• **BRIEF**
When the string "want" occurs in a line of the records, show that line.

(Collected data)
(** ** The exclusive or of packets *)

Lemma foldl_words buf1 buf2 n :
  (ULL * n <= length buf1)%nat -> (ULL * n <= length buf2)%nat ->
  foldl (fun lbuf1 i => blit lbuf1 (ULL * i) (zip_with Z.lxor (word lbuf1 i) (word buf2 i))) buf1 (seq 0 n) =
    zip_with Z.lxor (take (ULL * n) buf1) (take (ULL * n) buf2) ++ drop (ULL * n) buf1.
Proof.
  induction n as [|n IH]; intros H1 H2; [by rewrite Nat.mul_0_r, drop_0|].
  rewrite seq_S, foldl_app, IH by (unfold ULL in *; lia). cbn [foldl]. rewrite Nat.add_0_l.
  set (a := zip_with Z.lxor (take (ULL * n) buf1) (take (ULL * n) buf2)).
  assert (Ha : length a = (ULL * n)%nat) by (unfold a; rewrite length_zip_with, !length_take; lia).
  replace (ULL * S n)%nat with (ULL * n + ULL)%nat in * by lia.
  assert (Hw : word (a ++ drop (ULL * n) buf1) n = word buf1 n).
  { unfold word. rewrite drop_app_ge, Ha, Nat.sub_diag, drop_0 by lia. done. }
  rewrite Hw. unfold blit. rewrite take_app_length' by done.
  assert (Hz : length (zip_with Z.lxor (word buf1 n) (word buf2 n)) = ULL)
    by (unfold word; rewrite length_zip_with, !length_take, !length_drop; lia).
  rewrite Hz, drop_app_ge by lia. rewrite Ha, drop_drop, app_assoc. f_equal; [|f_equal; lia].
  rewrite <- !take_take_drop. unfold a, word.
  rewrite zip_with_app by (rewrite !length_take; lia). done.
Qed.

(** [XORBuffers] is the exclusive or of the two packets byte by byte when
    their size is a multiple of eight, as the comment in the source assumes;
    otherwise the [len mod 8] last bytes of the first packet do not change, and
    a packet shorter than the words of [len] is overrun. *)
Theorem XORBuffers_spec buf1 buf2 len :
  length buf1 = len -> length buf2 = len ->
  XORBuffers buf1 buf2 len =
    Ok (zip_with Z.lxor (take (len - len mod ULL) buf1) (take (len - len mod ULL) buf2) ++ drop (len - len mod ULL) buf1).
Proof.
  intros H1 H2. pose proof (Nat.div_mod_eq len ULL) as E. pose proof (Nat.mod_upper_bound len ULL ltac:(done)) as Hm.
  unfold XORBuffers. rewrite bool_decide_true by lia. cbn [guard_or]. rewrite bind_ok, foldl_words by lia.
  by replace (ULL * (len / ULL))%nat with (len - len mod ULL)%nat by lia.
Qed.

Lemma XORBuffers_spec_witness :
  XORBuffers [1;2;3;4;5;6;7;8;9] [1;1;1;1;1;1;1;1;1] 9 = Ok [0;3;2;5;4;7;6;9;9].
Proof. exact (XORBuffers_spec [1;2;3;4;5;6;7;8;9] [1;1;1;1;1;1;1;1;1] 9 eq_refl eq_refl). Defined.

Lemma XORBuffers_length buf1 buf2 len b : XORBuffers buf1 buf2 len = Ok b -> length b = length buf1.
Proof.
  unfold XORBuffers. generalize (len / ULL)%nat. intros n. case_bool_decide as H; [|done]. cbn [guard_or]. rewrite bind_ok. intros E.
  injection E as <-. destruct H as [H1 H2]. rewrite foldl_words by done.
  rewrite length_app, length_zip_with, !length_take, length_drop. lia.
Qed.
(** [opt == 1]: the survivors with how often they have been used, the helpers
    chosen and the status; a helper is chosen in one of two passes. *)
Record balance := mkBalance {
  bl_survived : list (str * Z);
  bl_set : list (Z * str);
  bl_status : gmap str Z;
  bl_cnt : nat
}.
Definition use_survivor (h : Hdfs3) (j : nat) (b : str) (s : balance) : balance :=
  mkBalance (alter (fun x => (x.1, x.2 + 1)) j (bl_survived s)) (set_insert (default 0 (_blkName2Ip h !! b), b) (bl_set s))
    (<[b := 2]> (bl_status s)) (S (bl_cnt s)).
Definition balance_pass (h : Hdfs3) (want : str * Z -> gmap str Z -> bool) (s : balance) : balance :=
  foldl (fun s j =>
    match bl_survived s !! j with
    | Some x => if (bl_cnt s <? ecK)%nat && want x (bl_status s) then use_survivor h j x.1 s else s
    | None => s
    end) s (seq 0 (length (bl_survived s))).
Definition balance_one (h : Hdfs3) (survived : list (str * Z)) (status : gmap str Z) : list (str * Z) * list (Z * str) * gmap str Z :=
  let min_value := foldl (fun m x => if x.2 <? m then x.2 else m) 999 survived in
  let s := balance_pass h (fun x _ => x.2 =? min_value) (mkBalance survived [] status 0) in
  let s := balance_pass h (fun x status => negb (default 0 (status !! x.1) =? 2)) s in
  (bl_survived s, bl_set s, foldl (fun st x => <[x.1 := 1]> st) (bl_status s) (bl_survived s)).
(* ===== verification/Hdfs3Laws.v ===== *)
(** * HDFS 3 keeps the promises of MetadataBase (HDFS3_MetadataBase.cc)

    The queries on the maps [GetMetadata] has filled: the laws of
    [MetadataLaws] for every stripe whose blocks are on different nodes, with
    the coefficients of [RSUtil::getCoefficient_multi]. *)
From Stdlib Require Import Ascii Sorted.
From stdpp Require Import strings.
From S2P Require Import Prelude Command Text Config Galois GF256 Jerasure Gauss Vandermonde ReedSol Encode RSUtil Metadata DrCmd Request Hdfs3.

(** ** Racks *)

Lemma map_insert_in {A} k (v : A) l q : q ∈ (map_insert k v l).*1 <-> q = k \/ q ∈ l.*1.
Proof.
  induction l as [|y l IH]; cbn [map_insert]; [by rewrite fmap_cons, elem_of_cons|]. rewrite fmap_cons.
  destruct (str_lt k y.1) eqn:E1; [by rewrite !fmap_cons, elem_of_cons|]. destruct (str_lt y.1 k) eqn:E2.
  - rewrite fmap_cons, !elem_of_cons, IH. tauto.
  - rewrite fmap_cons, (str_lt_total k y.1), elem_of_cons by done. tauto.
Qed.

Lemma map_insert_perm {A} k (v : A) l : k ∉ l.*1 -> map_insert k v l ≡ₚ (k, v) :: l.
Proof.
  induction l as [|y l IH]; intros Hk; [done|]. rewrite fmap_cons in Hk. apply not_elem_of_cons in Hk as [Hne Hk]. cbn [map_insert].
  destruct (str_lt k y.1) eqn:E1; [done|]. destruct (str_lt y.1 k) eqn:E2; [rewrite IH by done; by rewrite Permutation_swap|].
  by destruct (Hne (str_lt_total k y.1 E1 E2)).
Qed.

Abbreviation keys_sorted := (StronglySorted (fun x y => str_lt x y = true)).

Lemma map_insert_sorted {A} k (v : A) l : keys_sorted l.*1 -> keys_sorted (map_insert k v l).*1.
Proof.
  induction l as [|y l IH]; intros Hs; [by repeat constructor|]. cbn [map_insert]. rewrite fmap_cons in Hs.
  apply StronglySorted_inv in Hs as [Hs Hall]. destruct (str_lt k y.1) eqn:E1.
  - rewrite !fmap_cons. constructor; [by constructor|]. constructor; [done|]. eapply Forall_impl; [exact Hall|].
    intros q. by apply str_lt_trans.
  - destruct (str_lt y.1 k) eqn:E2; rewrite fmap_cons; [|by constructor]. constructor; [by apply IH|]. apply Forall_forall.
    intros q [->|Hq]%map_insert_in; [done|]. rewrite Forall_forall in Hall. by apply Hall.
Qed.

Lemma keys_NoDup l : keys_sorted l -> NoDup l.
Proof.
  induction 1 as [|x l _ IH Hall]; constructor; [|done]. intros Hx. rewrite Forall_forall in Hall. specialize (Hall x Hx).
  by rewrite str_lt_irrefl in Hall.
Qed.

Section racks.
Context (key : Z * str -> str) (random_shuffle : nat -> list (Z * str) -> list (Z * str)).
Context (Hshuffle : forall i l, random_shuffle i l ≡ₚ l).

Lemma racks_keys (ret : list (Z * str)) (m : list (str * unit)) :
  keys_sorted m.*1 ->
  let m' := foldl (fun m it => map_insert (key it) tt m) m ret in
  keys_sorted m'.*1 /\ forall r, r ∈ m'.*1 <-> r ∈ m.*1 \/ exists it, it ∈ ret /\ key it = r.
Proof.
  revert m. induction ret as [|x ret IH]; intros m Hm; cbn [foldl].
  - split; [done|]. intros r. split; [auto|]. by intros [|(? & ?%not_elem_of_nil & _)].
  - destruct (IH _ (map_insert_sorted (key x) tt m Hm)) as [H1 H2]. split; [done|]. intros r. rewrite H2, map_insert_in.
    setoid_rewrite elem_of_cons. split.
    + intros [[->|]|(it & ? & ?)]; [right; exists x; auto|auto|right; exists it; auto].
    + intros [|(it & [->|] & <-)]; [auto|auto|right; exists it; auto].
Qed.

Lemma split_filter (P : Z * str -> bool) l : l ≡ₚ List.filter P l ++ List.filter (fun x => negb (P x)) l.
Proof.
  induction l as [|x l IH]; [done|]. cbn. destruct (P x); cbn; [by rewrite <- IH|]. by rewrite <- Permutation_middle, <- IH.
Qed.

Lemma groups_perm a (keys : list str) (ret : list (Z * str)) :
  NoDup keys -> (forall it, it ∈ ret -> key it ∈ keys) ->
  concat ((fun '(idx, r) => random_shuffle idx (List.filter (fun it => bool_decide (key it = r)) ret)) <$> zip (seq a (length keys)) keys) ≡ₚ ret.
Proof.
  revert a ret. induction keys as [|r keys IH]; intros a ret Hn Hall.
  - destruct ret as [|x ret]; [done|]. by specialize (Hall x ltac:(left)) as ?%not_elem_of_nil.
  - apply NoDup_cons in Hn as [Hr Hn]. cbn [length seq zip zip_with]. rewrite fmap_cons. cbn [concat]. rewrite Hshuffle.
    etrans; [|symmetry; apply (split_filter (fun it => bool_decide (key it = r)))]. f_equiv.
    assert (Hrest : forall it, it ∈ List.filter (fun it => negb (bool_decide (key it = r))) ret -> key it ∈ keys).
    { intros it Hit. apply list_elem_of_In, filter_In in Hit as [Hit E]. apply list_elem_of_In in Hit.
      apply negb_true_iff, bool_decide_eq_false in E. specialize (Hall it Hit). apply elem_of_cons in Hall as [Hall|]; done. }
    etrans; [|apply (IH (S a) _ Hn Hrest)]. apply reflexive_eq. f_equal. apply list_fmap_ext. intros i [idx q] Hq. f_equal.
    assert (Hqr : q <> r). { intros ->. apply lookup_zip_Some in Hq as [_ Hq]. apply Hr. by eapply list_elem_of_lookup_2. }
    clear - Hqr. induction ret as [|x ret IH]; [done|]. cbn. destruct (decide (key x = q)) as [Eq|Nq], (decide (key x = r)) as [Er|Nr].
    + congruence.
    + rewrite (bool_decide_false (key x = r)), (bool_decide_true (key x = q)) by done. cbn. by rewrite bool_decide_true, IH by done.
    + by rewrite (bool_decide_true (key x = r)), (bool_decide_false (key x = q)), IH by done.
    + rewrite (bool_decide_false (key x = r)), (bool_decide_false (key x = q)) by done. cbn. by rewrite bool_decide_false, IH by done.
Qed.
End racks.

(** The helpers are only put in another order. *)
Lemma schedule_perm random_shuffle _shuffle rackInfos ret ip : (forall i l, random_shuffle i l ≡ₚ l) ->
  schedule random_shuffle _shuffle rackInfos ret ip ≡ₚ ret.
Proof.
  intros Hshuffle. unfold schedule. destruct _shuffle; [apply Hshuffle|]. set (rk := fun ip : Z => default [] (rackInfos !! ip)).
  destruct (racks_keys (fun it => rk it.1) ret [] ltac:(constructor)) as [Hk1 Hk2]. cbv zeta in *. set (racks := foldl _ [] ret) in *.
  set (groups := (fun '(idx, r) => (r, _)) <$> _).
  assert (Hg : concat groups.*2 ≡ₚ ret).
  { unfold groups. rewrite <- list_fmap_compose. rewrite <- (groups_perm (fun it => rk it.1) random_shuffle Hshuffle 0 racks.*1 ret) at 1.
    - rewrite length_fmap. apply reflexive_eq. f_equal. apply list_fmap_ext. by intros i [idx r] _.
    - by apply keys_NoDup.
    - intros it Hit. apply Hk2. right. by exists it. }
  rewrite <- Hg. change (default [] (rackInfos !! ip)) with (rk ip). clearbody groups rk. clear - groups rk ip. induction groups as [|[r g] groups IH]; [done|]. cbn [List.filter fst].
  destruct (decide (r = rk ip)) as [E|E].
  - rewrite (bool_decide_false (r <> rk ip)), (bool_decide_true (r = rk ip)) by (done || by intros H).
    rewrite !fmap_cons. cbn [concat snd]. rewrite <- IH. rewrite Permutation_app_swap_app. done.
  - rewrite (bool_decide_true (r <> rk ip)), (bool_decide_false (r = rk ip)) by done.
    rewrite !fmap_cons. cbn [concat snd]. by rewrite <- IH, app_assoc.
Qed.
(** The stripe store in the repository, whose format the default configuration
    shares with HDFS: the name of the first file is that of no block. *)
Definition shipped_text : str := lit "file_m1_1002:file_k1_1001:file_k2_1001:file_k3_1001".
Definition shipped_store : list (str * str) :=
  (fun n => (n, shipped_text)) <$> [lit "rs_file_k1_1001"; lit "rs_file_k2_1001"; lit "rs_file_k3_1001"; lit "rs_file_m1_1002"].

Lemma unlisted_block_witness : HDFS_MetadataBase (new_RSUtil 3 4 [1; 1; 1]) 3 false (Some shipped_store) [] = Fault Undef.
Proof.
  apply (unlisted_block (new_RSUtil 3 4 [1; 1; 1]) 3 false [] (lit "rs_file_k1_1001", shipped_text) ((fun n => (n, shipped_text)) <$> [lit "rs_file_k2_1001"; lit "rs_file_k3_1001"; lit "rs_file_m1_1002"])
    (mkStore (mkHdfs3 ∅ ∅ ∅ ∅ [] [] ∅) ∅ ∅ ∅ 0) (lit "rs_file_k1_1001") (lit "rs_file_k1") [lit "file_m1"; lit "file_k1"; lit "file_k2"; lit "file_k3"] [lit "1002"; lit "1001"; lit "1001"; lit "1001"] []).
  - reflexivity.
  - discriminate.
  - discriminate.
  - vm_compute. reflexivity.
  - vm_compute. reflexivity.
  - discriminate.
  - repeat constructor; try (by intros ?); decided.
  - vm_compute. reflexivity.
  - decided.
Defined.
(** C9: [HDFS_MetadataBase::getStripeBlks] with [rack.aware], after the
    constructor, only for a requestor whose rack holds another block of the stripe
    (otherwise it has undefined behaviour: [rack_alone]): then the loops end and
    the answer is [k] other blocks of the stripe, on their nodes, from as few racks
    beside the requestor's as any [k] blocks; with or without balancing of the
    load, for every order [sort] gives to racks of the same size. *)
Theorem rack_helpers :
  exists encMat hd, reed_sol_vandermonde_coding_matrix talloc k m 8 = Ok (Some encMat) /\
    let u := new_RSUtil k (m + k) encMat in
    HDFS_MetadataBase u k false (Some ents) (reply_of <$> rs) = Ok hd /\
    forall f l ip, (f, l) ∈ files -> (exists b, b ∈ l /\ b <> f /\ rack (holder b) = rack ip) ->
      exists blks, Metadata.getStripeBlks (MetadataBase := hdfs random_shuffle sort _localIP _shuffle _loadbalance rackInfos u true hd) f ip = Ok blks /\
        length blks = k /\ NoDup blks.*2 /\ (forall it, it ∈ blks -> it.2 ∈ l /\ it.2 <> f /\ it.1 = holder it.2) /\
        forall bs, NoDup bs -> (forall b, b ∈ bs -> b ∈ l /\ b <> f) -> length bs = k ->
          (size (other_racks (rack ip) blks.*2) <= size (other_racks (rack ip) bs))%nat.
Proof.
  destruct (hdfs_known talloc Hta k m Hk Hm Hkm ents files rs holder false Hok) as (C & coefs & hd & HC & Hu & E & _ & Hkn & Hoth).
  exists C, hd. split; [done|]. cbv zeta. rewrite Hu. split; [exact E|]. intros f l ip Hin (b0 & Hb0 & Hne0 & Hr0).
  destruct (rack_query hd C coefs f l ip Hkn) as (Eq & On & Oi & Ol & Oh); [apply Hoth, list_elem_of_fmap; by exists (f, l)|done|].
  destruct (rack_aware_ok k _loadbalance rackInfos sort hd f Hsort On ip) as (ret & Er & Hc & _).
  - destruct (racks_facts rackInfos hd f) as (_ & Hr & _ & _). apply Hr. exists b0. split; [by apply Oi|]. by rewrite Oh.
  - rewrite Ol. lia.
  - cbn [Metadata.getStripeBlks hdfs RSUtil._ecK]. rewrite Eq, Er, !bind_ok. eexists. split; [done|].
    pose proof (schedule_perm random_shuffle _shuffle rackInfos ret ip Hsh) as Hp. destruct Hc as (C1 & C2 & C3 & C4).
    assert (Hracks : forall bs, (forall b, b ∈ bs -> b ∈ l) -> racks_of rackInfos hd bs ∖ {[ rack ip ]} = other_racks (rack ip) bs).
    { intros bs Hbs. unfold racks_of, other_racks. do 2 f_equal. apply list_fmap_ext. intros i b Hb. rewrite Oh; [done|]. apply Hbs. by eapply list_elem_of_lookup_2. }
    split; [by rewrite Hp|]. split; [by rewrite Hp|]. split.
    + intros it Hit. rewrite Hp in Hit. destruct (C3 it Hit) as [[? ?]%Oi Hip]. split_and!; [done|done|]. rewrite Hip. by apply Oh.
    + intros bs Hbn Hbs Hbl. assert (Hrn : other_racks (rack ip) (schedule random_shuffle _shuffle rackInfos ret ip).*2 = other_racks (rack ip) ret.*2).
      { unfold other_racks. f_equal. apply list_to_set_perm_L. by rewrite Hp. }
      rewrite Hrn, <- (Hracks ret.*2), <- (Hracks bs) by (intros b Hb; (apply list_elem_of_fmap in Hb as (x & -> & [[? _]%Oi _]%C3)) || apply Hbs in Hb as [? _]; done).
      apply C4; [done| |done]. intros b Hb. by apply Oi, Hbs.
Qed.
Lemma start_scan_maps msg st b bv s : start_scan inet_pton msg st = Ok (b, bv, s) ->
  _blk2Stripe (qs_maps s) = ∅ /\ _coefficient (qs_maps s) = <[qf_blkName st := ∅]> (_coefficient (qf_maps st)).
Proof.
  unfold start_scan. intros H. apply bind_ok_inv in H as ([b' h] & _ & H). apply bind_ok_inv in H as ([ipStr h'] & _ & H).
  apply bind_ok_inv in H as (nv & _ & H). by injection H as <- <- <-.
Qed.

Lemma ProcessMetadata_only msg st st' ans : ProcessMetadata inet_pton rsUtil k msg st = Ok (st', ans) ->
  forall c, c <> qf_blkName st' -> _blk2Stripe (qf_maps st') !! c = None /\
    _coefficient (qf_maps st') !! c = <[qf_blkName st := ∅]> (_coefficient (qf_maps st)) !! c.
Proof.
  unfold ProcessMetadata. intros H. apply bind_ok_inv in H as ([[b bv] s0] & [Hs1 Hs2]%start_scan_maps & H).
  apply bind_ok_inv in H as (s1 & [H1 H2]%scan_entries_only & H). rewrite Hs2 in H1. rewrite Hs1 in H2.
  case_match; res_inv; simplify_eq/=; intros c Hc; rewrite ?lookup_insert_ne, ?lookup_delete_ne, H1, H2 by done; done.
Qed.

(** The object from its construction on; nothing sets its [ip] before the first
    message. *)
Inductive reachable : qfs_state -> Prop :=
  | qfs_start ip : reachable (mkQfsState new_Qfs [] ip)
  | qfs_message st msg st' ans : reachable st -> ProcessMetadata inet_pton rsUtil k msg st = Ok (st', ans) -> reachable st'.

• **FINISHED TASK**
Definition balance_pass (h : Hdfs3) (want : str * Z -> gmap str Z -> bool) (s : balance) : balance :=
    | Some x => if (bl_cnt s <? ecK)%nat && want x (bl_status s) then use_survivor h j x.1 s else s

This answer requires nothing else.